By Joanne Chiu 

China's largest restaurant company is bracing for a financial hit from the coronavirus, fresh evidence of how the outbreak is denting corporate profits and depressing the consumer spending that Beijing hopes will power its economic growth.

The gloomy short-term prognosis from Yum China Holdings Inc. reflects how the epidemic has hurt China's hospitality industry, with some cities locked down and many customers staying home to minimize the risk of infection.

Yum China, which runs more than 9,000 KFCs, Pizza Huts and other restaurants in China, has been forced to close more than three in 10 outlets. And in January, Starbucks Corp. said it temporarily closed more than half its stores in China, while McDonald's Corp. has closed several hundred locations in Hubei province, the epicenter of the outbreak.

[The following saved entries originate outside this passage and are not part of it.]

(** * strandsagent: the MCP dispatchers and the business-query classifier

    A shallow embedding of

    - [lambda/query/query_agent_handler.py]  (classification, aggregation,
      narration with graceful degradation, the legacy Lambda entry point),
    - [lambda/query/mcp_handler.py]          (business-data MCP dispatcher),
    - [lambda/weather/mcp_handler.py]        (weather MCP dispatcher),

    followed by the properties the specification states about them.

    Python values that travel through the dispatchers are JSON values.
    Effects (database, language model, weather agent, clock, environment)
    are threaded explicitly: a computation is a function from the state of
    the outside world to either a raised exception or a value, together with
    the new state of the world.  Logging and [print] calls are left out. *)

From Stdlib Require Import String Ascii List ZArith Bool Lia DecimalString.
Import ListNotations.
Local Open Scope string_scope.

Set Implicit Arguments.
Set Warnings "-register-all".

(* ================================================================== *)
(** * Python values, exceptions and string operations                  *)
(* ================================================================== *)

Module Py.

(** JSON values as [json.loads] produces them.  A Python [dict] keeps its
    insertion order, so an object is an association list; lookup takes the
    first binding of a key.  A float is kept as the text of its [repr]. *)
Inductive json : Type :=
| JNull
| JBool (b : bool)
| JInt (n : Z)
| JFloat (lit : string)
| JStr (s : string)
| JList (l : list json)
| JDict (d : list (string * json)).

(** The exceptions the modelled code raises itself or meets in the
    interpreter; [Exception] also stands for whatever an external
    collaborator raises. *)
Inductive exn : Type :=
| Exception (msg : string)
| ValueError (msg : string)
| AttributeError (ty attr : string)
| KeyError (key : string)
| TypeError (msg : string).

(** [type(v).__name__] *)
Definition type_name (v : json) : string :=
  match v with
  | JNull => "NoneType"
  | JBool _ => "bool"
  | JInt _ => "int"
  | JFloat _ => "float"
  | JStr _ => "str"
  | JList _ => "list"
  | JDict _ => "dict"
  end.

(** [str(e)] for an exception [e] (wording of CPython 3.12). *)
Definition str_exn (e : exn) : string :=
  match e with
  | Exception msg => msg
  | ValueError msg => msg
  | AttributeError ty attr =>
      "'" ++ ty ++ "' object has no attribute '" ++ attr ++ "'"
  | KeyError key => "'" ++ key ++ "'"
  | TypeError msg => msg
  end.

(** ** Strings *)

(** [c.lower()] on one character: only the 26 capital letters move. *)
Definition lower_ascii (c : ascii) : ascii :=
  let n := nat_of_ascii c in
  if (65 <=? n)%nat && (n <=? 90)%nat then ascii_of_nat (n + 32) else c.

In a conference call on Wednesday, Chief Executive Joey Wat and colleagues said while many customers were avoiding eating out, demand for delivery was holding up well and Yum China had rolled out "contactless" services requiring less interaction between drivers and customers.

"This arrangement helps to reduce the risk of human-to-human infection and protect our staff, riders and customers," Ms. Wat said, according to a transcript. Managers also said all couriers were wearing face masks, which Yum China took great pains to secure as demand rose.

At restaurants that stayed open, same-store sales plummeted 40% to 50% since the Lunar New Year holiday from a year earlier, due to shorter opening hours, reduced traffic and other factors, Yum China said.

Same-store sales is a way of tracking performance at a retailer or dining group's more established outlets. Yum China calculates the metric only considering stores that were already open at the start of the previous financial year. This year's Lunar New Year holiday began on Jan. 25.

Reporting full-year results on Wednesday, Yum China warned of possible operating losses for the first quarter of 2020--or even for this full year--if sales remained weak. It posted an operating profit, which excludes interest and taxes, of $901 million in 2019.

The company said while it couldn't yet fully determine the impact of the coronavirus disruption, it expected a "materially adverse impact" on its results. Its shares fell nearly 3% in after-hours trading, even after it reported better-than-expected figures for the fourth quarter. Yum China said it was confident in China's long-term market potential.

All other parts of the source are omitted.